START PROVIDED MATERIAL

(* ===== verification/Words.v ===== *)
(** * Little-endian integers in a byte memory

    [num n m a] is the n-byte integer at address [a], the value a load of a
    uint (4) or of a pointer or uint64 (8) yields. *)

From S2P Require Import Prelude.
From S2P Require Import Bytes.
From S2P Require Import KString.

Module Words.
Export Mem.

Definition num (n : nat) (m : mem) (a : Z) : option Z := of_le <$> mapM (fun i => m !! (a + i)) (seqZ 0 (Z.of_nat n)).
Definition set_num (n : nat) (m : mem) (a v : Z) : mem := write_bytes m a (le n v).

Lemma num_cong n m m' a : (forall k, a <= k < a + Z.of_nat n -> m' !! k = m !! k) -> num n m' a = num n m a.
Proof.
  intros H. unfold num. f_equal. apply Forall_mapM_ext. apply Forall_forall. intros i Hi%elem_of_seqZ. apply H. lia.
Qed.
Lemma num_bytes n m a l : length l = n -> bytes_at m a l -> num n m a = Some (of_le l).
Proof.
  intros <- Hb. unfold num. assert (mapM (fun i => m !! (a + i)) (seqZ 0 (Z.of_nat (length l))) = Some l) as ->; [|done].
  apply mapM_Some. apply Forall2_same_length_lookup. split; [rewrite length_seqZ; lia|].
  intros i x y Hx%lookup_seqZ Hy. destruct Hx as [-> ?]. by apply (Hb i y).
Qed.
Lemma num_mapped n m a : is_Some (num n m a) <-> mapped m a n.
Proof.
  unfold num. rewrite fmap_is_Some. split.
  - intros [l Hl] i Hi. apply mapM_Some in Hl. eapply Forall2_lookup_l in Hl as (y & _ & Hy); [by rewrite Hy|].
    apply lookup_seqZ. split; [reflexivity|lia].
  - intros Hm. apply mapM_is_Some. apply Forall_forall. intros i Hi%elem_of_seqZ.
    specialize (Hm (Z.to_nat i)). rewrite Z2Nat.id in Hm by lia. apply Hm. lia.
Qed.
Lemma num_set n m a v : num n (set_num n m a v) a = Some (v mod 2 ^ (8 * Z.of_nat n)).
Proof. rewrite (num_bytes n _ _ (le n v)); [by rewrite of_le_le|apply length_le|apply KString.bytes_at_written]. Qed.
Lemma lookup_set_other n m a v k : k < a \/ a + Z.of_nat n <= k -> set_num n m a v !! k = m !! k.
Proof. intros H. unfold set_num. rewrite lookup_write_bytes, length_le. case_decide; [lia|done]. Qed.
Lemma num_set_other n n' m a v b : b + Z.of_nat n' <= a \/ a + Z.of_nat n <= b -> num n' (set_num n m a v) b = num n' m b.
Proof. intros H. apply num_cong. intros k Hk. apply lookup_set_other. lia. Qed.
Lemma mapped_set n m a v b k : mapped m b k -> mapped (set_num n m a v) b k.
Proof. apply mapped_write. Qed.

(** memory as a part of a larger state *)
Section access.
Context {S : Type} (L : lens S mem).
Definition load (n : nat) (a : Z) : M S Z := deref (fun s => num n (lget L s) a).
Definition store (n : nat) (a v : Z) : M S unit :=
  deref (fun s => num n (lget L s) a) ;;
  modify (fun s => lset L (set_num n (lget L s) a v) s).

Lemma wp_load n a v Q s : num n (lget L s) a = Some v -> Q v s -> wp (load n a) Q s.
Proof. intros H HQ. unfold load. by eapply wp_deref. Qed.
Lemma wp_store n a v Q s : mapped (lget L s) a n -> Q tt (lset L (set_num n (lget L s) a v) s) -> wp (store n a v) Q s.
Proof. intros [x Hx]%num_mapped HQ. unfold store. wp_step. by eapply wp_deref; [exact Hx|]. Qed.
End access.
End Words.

END PROVIDED MATERIAL
START PROVIDED MATERIAL

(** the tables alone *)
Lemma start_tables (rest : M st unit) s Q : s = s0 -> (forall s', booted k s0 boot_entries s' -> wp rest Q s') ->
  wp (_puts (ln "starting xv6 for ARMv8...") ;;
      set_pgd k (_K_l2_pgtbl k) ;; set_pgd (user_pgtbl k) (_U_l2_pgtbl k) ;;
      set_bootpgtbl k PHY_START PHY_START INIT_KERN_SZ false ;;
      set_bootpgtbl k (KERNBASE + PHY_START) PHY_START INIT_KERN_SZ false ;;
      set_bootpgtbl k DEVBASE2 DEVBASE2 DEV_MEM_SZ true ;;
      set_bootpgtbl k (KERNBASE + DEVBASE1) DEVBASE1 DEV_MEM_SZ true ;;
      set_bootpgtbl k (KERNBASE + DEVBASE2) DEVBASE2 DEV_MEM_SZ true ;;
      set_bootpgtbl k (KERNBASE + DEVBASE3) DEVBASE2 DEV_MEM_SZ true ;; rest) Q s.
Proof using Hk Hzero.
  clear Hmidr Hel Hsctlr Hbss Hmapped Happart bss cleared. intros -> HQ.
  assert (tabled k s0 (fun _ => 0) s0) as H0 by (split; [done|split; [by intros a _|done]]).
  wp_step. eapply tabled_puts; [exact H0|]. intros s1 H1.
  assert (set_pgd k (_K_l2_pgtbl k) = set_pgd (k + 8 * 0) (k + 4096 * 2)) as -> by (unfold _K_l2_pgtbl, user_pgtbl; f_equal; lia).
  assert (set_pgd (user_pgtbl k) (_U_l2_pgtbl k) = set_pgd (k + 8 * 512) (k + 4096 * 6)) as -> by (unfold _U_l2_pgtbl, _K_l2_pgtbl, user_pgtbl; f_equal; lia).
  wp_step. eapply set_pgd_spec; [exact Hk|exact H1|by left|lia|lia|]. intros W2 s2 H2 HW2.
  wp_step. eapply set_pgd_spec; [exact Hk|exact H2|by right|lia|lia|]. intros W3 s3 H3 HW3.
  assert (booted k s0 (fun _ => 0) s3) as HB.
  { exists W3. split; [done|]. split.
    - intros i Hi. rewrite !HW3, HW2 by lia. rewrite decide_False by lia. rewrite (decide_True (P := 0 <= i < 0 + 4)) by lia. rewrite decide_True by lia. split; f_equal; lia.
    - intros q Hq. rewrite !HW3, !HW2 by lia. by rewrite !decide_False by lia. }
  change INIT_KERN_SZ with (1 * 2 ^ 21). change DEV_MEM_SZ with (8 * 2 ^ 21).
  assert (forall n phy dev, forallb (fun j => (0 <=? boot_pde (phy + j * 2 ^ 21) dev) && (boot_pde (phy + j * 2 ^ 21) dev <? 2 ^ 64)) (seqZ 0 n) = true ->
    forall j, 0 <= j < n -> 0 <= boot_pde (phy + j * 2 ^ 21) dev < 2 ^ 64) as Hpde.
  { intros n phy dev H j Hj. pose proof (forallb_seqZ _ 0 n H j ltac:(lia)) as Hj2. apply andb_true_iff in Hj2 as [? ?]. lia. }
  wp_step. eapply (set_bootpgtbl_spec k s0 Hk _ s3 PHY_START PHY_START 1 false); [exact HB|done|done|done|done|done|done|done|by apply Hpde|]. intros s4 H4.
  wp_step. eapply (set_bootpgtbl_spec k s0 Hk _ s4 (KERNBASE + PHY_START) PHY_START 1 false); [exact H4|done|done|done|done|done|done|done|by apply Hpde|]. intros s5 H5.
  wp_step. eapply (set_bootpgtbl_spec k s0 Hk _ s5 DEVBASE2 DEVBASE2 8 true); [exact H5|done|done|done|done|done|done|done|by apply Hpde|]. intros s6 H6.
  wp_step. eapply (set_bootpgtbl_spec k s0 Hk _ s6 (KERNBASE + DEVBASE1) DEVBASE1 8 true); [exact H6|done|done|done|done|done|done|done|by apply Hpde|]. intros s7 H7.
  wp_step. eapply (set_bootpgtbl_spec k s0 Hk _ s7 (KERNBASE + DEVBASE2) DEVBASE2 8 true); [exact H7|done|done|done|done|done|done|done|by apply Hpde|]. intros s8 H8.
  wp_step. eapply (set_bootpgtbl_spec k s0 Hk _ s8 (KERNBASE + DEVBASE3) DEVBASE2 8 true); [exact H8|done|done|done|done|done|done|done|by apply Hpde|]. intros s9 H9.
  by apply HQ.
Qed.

END PROVIDED MATERIAL

Beginning at the line with "[num n m a]" and ending at the line with "Definition set_num (n", reproduce each line of the data above exactly, and add no other lines.

    [num n m a] is the n-byte integer at address [a], the value a load of a
    uint (4) or of a pointer or uint64 (8) yields. *)

From S2P Require Import Prelude.
From S2P Require Import Bytes.
From S2P Require Import KString.

Module Words.
Export Mem.

Definition num (n : nat) (m : mem) (a : Z) : option Z := of_le <$> mapM (fun i => m !! (a + i)) (seqZ 0 (Z.of_nat n)).
Definition set_num (n : nat) (m : mem) (a v : Z) : mem := write_bytes m a (le n v).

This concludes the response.